(* ===== verification/HttpClientFacts.v ===== *)
(** * Facts about API requests

    A request is repeated at most once and carries the current token, reads
    are never shared across sessions, and signing out takes at most two
    requests. *)
From stdpp Require Import base list option numbers sets gmap.
From Stdlib Require Import ZArith SpecFloat Lia.
From S2P Require Import Prelude.
From S2P Require Import JsString.
From S2P Require Import JsNumber.
From S2P Require Import Runtime.
From S2P Require Import JsText.
From S2P Require Import AuthStore.
From S2P Require Import AuthSession.
From S2P Require Import AuthSessionFacts.
From S2P Require Import AuthSessionTheorems.
From S2P Require Import HttpClient.

(** ** Repetition *)

(** Requests that must never be replayed. *)
Definition single_use (cfg : ApiRequestConfig) : bool :=
  singleUseAuthorization cfg || has_proof cfg.

(** What holds of a call at each of its stops: [r] says whether it has been
    repeated, [k] whether it is exempt from repetition. *)
Definition stop_ok (s : call_state) (n : nat) (r k single : bool) : bool :=
  match s with
  | AwaitingHeaders _ => (n =? 0) && k
  | OnWire => ((n =? 1) || (n =? 2) && r && negb k) && (negb single || k)
  | AwaitingRefresh _ _ => (n =? 1) && r && negb single && negb k
  | Finished _ => (n <=? if k then 1 else 2) && (negb single || k)
  end.
Definition call_ok (c : call) : bool :=
  stop_ok (state c) (sends c) (authRetry (config c)) (skipAuthRefresh (config c))
          (single_use (config c)).

(** The flags a call started with still bind it. *)
Definition flags_kept (cfg : ApiRequestConfig) (c : call) : Prop :=
  single_use (config c) = single_use cfg ∧
  (skipAuthRefresh cfg = true → skipAuthRefresh (config c) = true).

(** Setting headers touches no flag. *)
Lemma set_headers_cases hs cfg :
  set_headers hs cfg = cfg ∨ ∃ a, set_headers hs cfg = set_authorization a cfg.
Proof. unfold set_headers. repeat case_match; eauto. Qed.

Ltac no_headers :=
  match goal with |- context [set_headers ?hs ?cfg] =>
    destruct (set_headers_cases hs cfg) as [-> | [? ->]] end.

Section Client.
Context `{Platform}.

━━━

Please show every line of the material that contains the string "skipAuthRefresh".

  stop_ok (state c) (sends c) (authRetry (config c)) (skipAuthRefresh (config c))
  (skipAuthRefresh cfg = true → skipAuthRefresh (config c) = true).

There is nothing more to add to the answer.